With the new ball and the outside and inside edges hogging the limelight, the middle of the bat was off sulking somewhere. De Villiers found it and made sure it was front and centre for the entire time he was at the crease. He sent his first delivery through midwicket for a crisp boundary. He struck India's best bowler of the day for four fours in an over. He played late. He met the ball close to his body. He used soft hands. And he punished anything even remotely short. In essence, de Villiers' innings was an exhibition of how to bat on a difficult pitch. Playing only his third day of Test cricket over the last two years, he made 65 off 84 balls.
Du Plessis was, as ever, scoring runs by simply making sure he was at the wicket. He waited for the wide ones to hit through cover and point. He feasted on the straight ones, that strong bottom hand coupling very nicely with a fast outfield. But the cut shot to get to a half-century in his comeback Test - he missed Boxing Day with a viral infection - was basically a dare. Try stopping that.

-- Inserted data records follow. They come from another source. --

(** C37: after a restart [resume_from_journal] does not resume anything.
    Without a configured journal, or without an entry in it, it returns
    [None] and does nothing else; if the entry cannot be read or decoded it
    returns that error, does not probe, and leaves the file.  When there is an
    entry it probes the incumbent: it connects, reads at most one message,
    closes, and says nothing.  Then it removes the journal and returns the
    entry; if the removal fails it returns that error and the file stays. *)
Theorem resume_from_journal_clears {T} `{ControlChannel T} `{!ChannelLaws T} `{JournalCodec}
    (env : SEnv T) (w : World T) :
  o_stream w = None →
  (∀ n e, j_remove (journal_answers env n) = Err e → kind e ≠ NotFound) →
  let '(r, w') := resume_from_journal env w in
  if negb (has_journal env) then r = Ok None ∧ w' = w else
  match (StateJournal.read (journal_answers env (calls w)) (jfs w)).1 with
  | Ok None => r = Ok None ∧ o_stream w' = None ∧ jfs w' = jfs w ∧ trace w' = trace w
  | Err e =>
      (∃ x, e = Raise x) ∧ r = Err e ∧ o_stream w' = None ∧ jfs w' = jfs w ∧ trace w' = trace w
  | Ok (Some j) =>
      (∃ bytes, journal_file (jfs w) = Some bytes ∧ journal_from_bytes bytes = Ok j) ∧
      o_stream w' = None ∧ (∃ es, trace w' = trace w ++ es ∧ probed env es) ∧
      match r with
      | Ok entry => entry = Some j ∧ journal_file (jfs w') = None
      | Err (Raise x) =>
          jfs w' = jfs w ∧ ∃ n e, j_remove (journal_answers env n) = Err e ∧ x = Io e
      | Err _ => False
      end
  end.
Proof.
  intros Ho Hrm. unfold resume_from_journal. fold (probe env). destruct (has_journal env); simpl; [|done].
  set (a := journal_answers env (calls w)).
  assert (∃ rj, StateJournal.read a (jfs w) = (rj, jfs w) ∧
    match rj with
    | Ok (Some j) => ∃ bytes, journal_file (jfs w) = Some bytes ∧ journal_from_bytes bytes = Ok j
    | Err (Raise _) | Ok None => True
    | _ => False
    end) as (rj & Hr & Hcase).
  { unfold StateJournal.read, mbind, prog_bind, gets, lift, raise, mret, prog_ret.
    destruct (j_read a), (journal_file (jfs w)) as [bytes|]; simpl; try case_decide;
      try destruct (journal_from_bytes bytes) eqn:Hb; simpl; eexists; (split; [reflexivity|]); simpl; eauto. }
  pose proof (on_journal_run env StateJournal.read w) as Hrun. fold a in Hrun. rewrite Hr in *. simpl.
  unfold mbind at 1 2, prog_bind at 1 2.
  destruct rj as [[j|]|[e| |]]; try done; rewrite Hrun; simpl; try by split_and!; eauto.
  set (w0 := set_jfs (jfs w) (pass env w)).
  destruct (probe_run env w0) as (w1 & es & Hp & Ho1 & Hj1 & Ht1 & Hes); [done|]. simpl in Hj1, Ht1.
  unfold mbind, prog_bind, lift. rewrite Hp.
  pose proof (on_journal_run env StateJournal.delete w1) as Hdel.
  destruct Hcase as (bytes & Hf & Hb).
  revert Hdel. unfold StateJournal.delete, mbind, prog_bind, gets, modify, raise. rewrite Hj1, Hf.
  destruct (j_remove (journal_answers env (calls w1))) as [[]|e] eqn:He; simpl.
  - intros ->. simpl. split_and!; eauto.
  - rewrite decide_False by (by eapply Hrm). intros ->. simpl. split_and!; eauto.
Qed.
(* ===== verification/SupervisorBinSafety.v ===== *)
(** * What the reference supervisor promises

    Who can make it act, what it can be made to run, that no client can stop
    it, and that waiting for the outgoing primitive ends. *)
From stdpp Require Import base tactics option list numbers strings gmap.
From S2P Require Import Prelude Contract Errors Protocol Sock Frame Fd Channel Role StateJournal Supervisor SupervisorSafety Inheritance SupervisorBin.
Local Open Scope Z_scope.

(** ** Reading a command line *)
Lemma through_newline_spec bs line :
  through_newline bs = Some line →
  ∃ init nl rest, line = init ++ [nl] ∧ bs = line ++ rest ∧ byte_to_Z nl = 10 ∧
    Forall (λ b, byte_to_Z b ≠ 10) init.
Proof.
  revert line. induction bs as [|b bs IH]; intros line; simpl; [done|]. case_decide as Hb.
  - intros [= <-]. exists [], b, bs. done.
  - intros (line' & Hl & ->)%fmap_Some. destruct (IH _ Hl) as (init & nl & rest & -> & -> & Hnl & Hi).
    exists (b :: init), nl, rest. split; [done|]. split; [done|]. split; [done|]. by constructor.
Qed.

Lemma through_newline_none bs : through_newline bs = None → Forall (λ b, byte_to_Z b ≠ 10) bs.
Proof.
  induction bs as [|b bs IH]; simpl; [done|]. case_decide; [done|].
  intros Hl%fmap_None. constructor; auto.
Qed.

(** How a line ends: with its first newline, full, or where the client stopped
    sending. *)
Definition ends_line (limit : nat) (line : list byte) (r : reader) : Prop :=
  (∃ init nl, line = init ++ [nl] ∧ byte_to_Z nl = 10 ∧ Forall (λ b, byte_to_Z b ≠ 10) init) ∨
  Forall (λ b, byte_to_Z b ≠ 10) line ∧ (length line = limit ∨
    ∃ r1 r2, r = r1 ++ r2 ∧ stream_bytes r1 = line ∧ (r2 = [] ∨ ∃ r3, r2 = RData [] :: r3)).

India might have done even better if Mohammed Shami had found his rhythm sooner but he probably did not enjoy bowling into the wind; his run-up noticeably affected. It took 10 overs and three spells for his first wicket of the tour. It was one his team was hunting for though. Philander, in his pre-match comments, had indicated that he did not believe India were better travellers now. And while he did play some of the best cover drives in the match, helping string a vital 60-run stand for the sixth wicket at more than run-a-ball with de Kock, he left the field with his defences and his stumps shattered.
Bhuvneshwar had the opportunity to take a fifth wicket just before tea was taken, but India's old problem of having a porous slip cordon put paid to those plans when Dhawan dropped Keshav Maharaj on 0. The batsman had made 35 in enterprising fashion before he was dismissed, run-out by a direct hit from R Ashwin at mid-on. Later, the offspinner picked up his first wicket in South Africa, Rabada caught behind. The innings ended in the 74th over when Morkel was lbw to the same bowler for 2. The hosts' last five wickets added 144 runs - that's two more than the first five.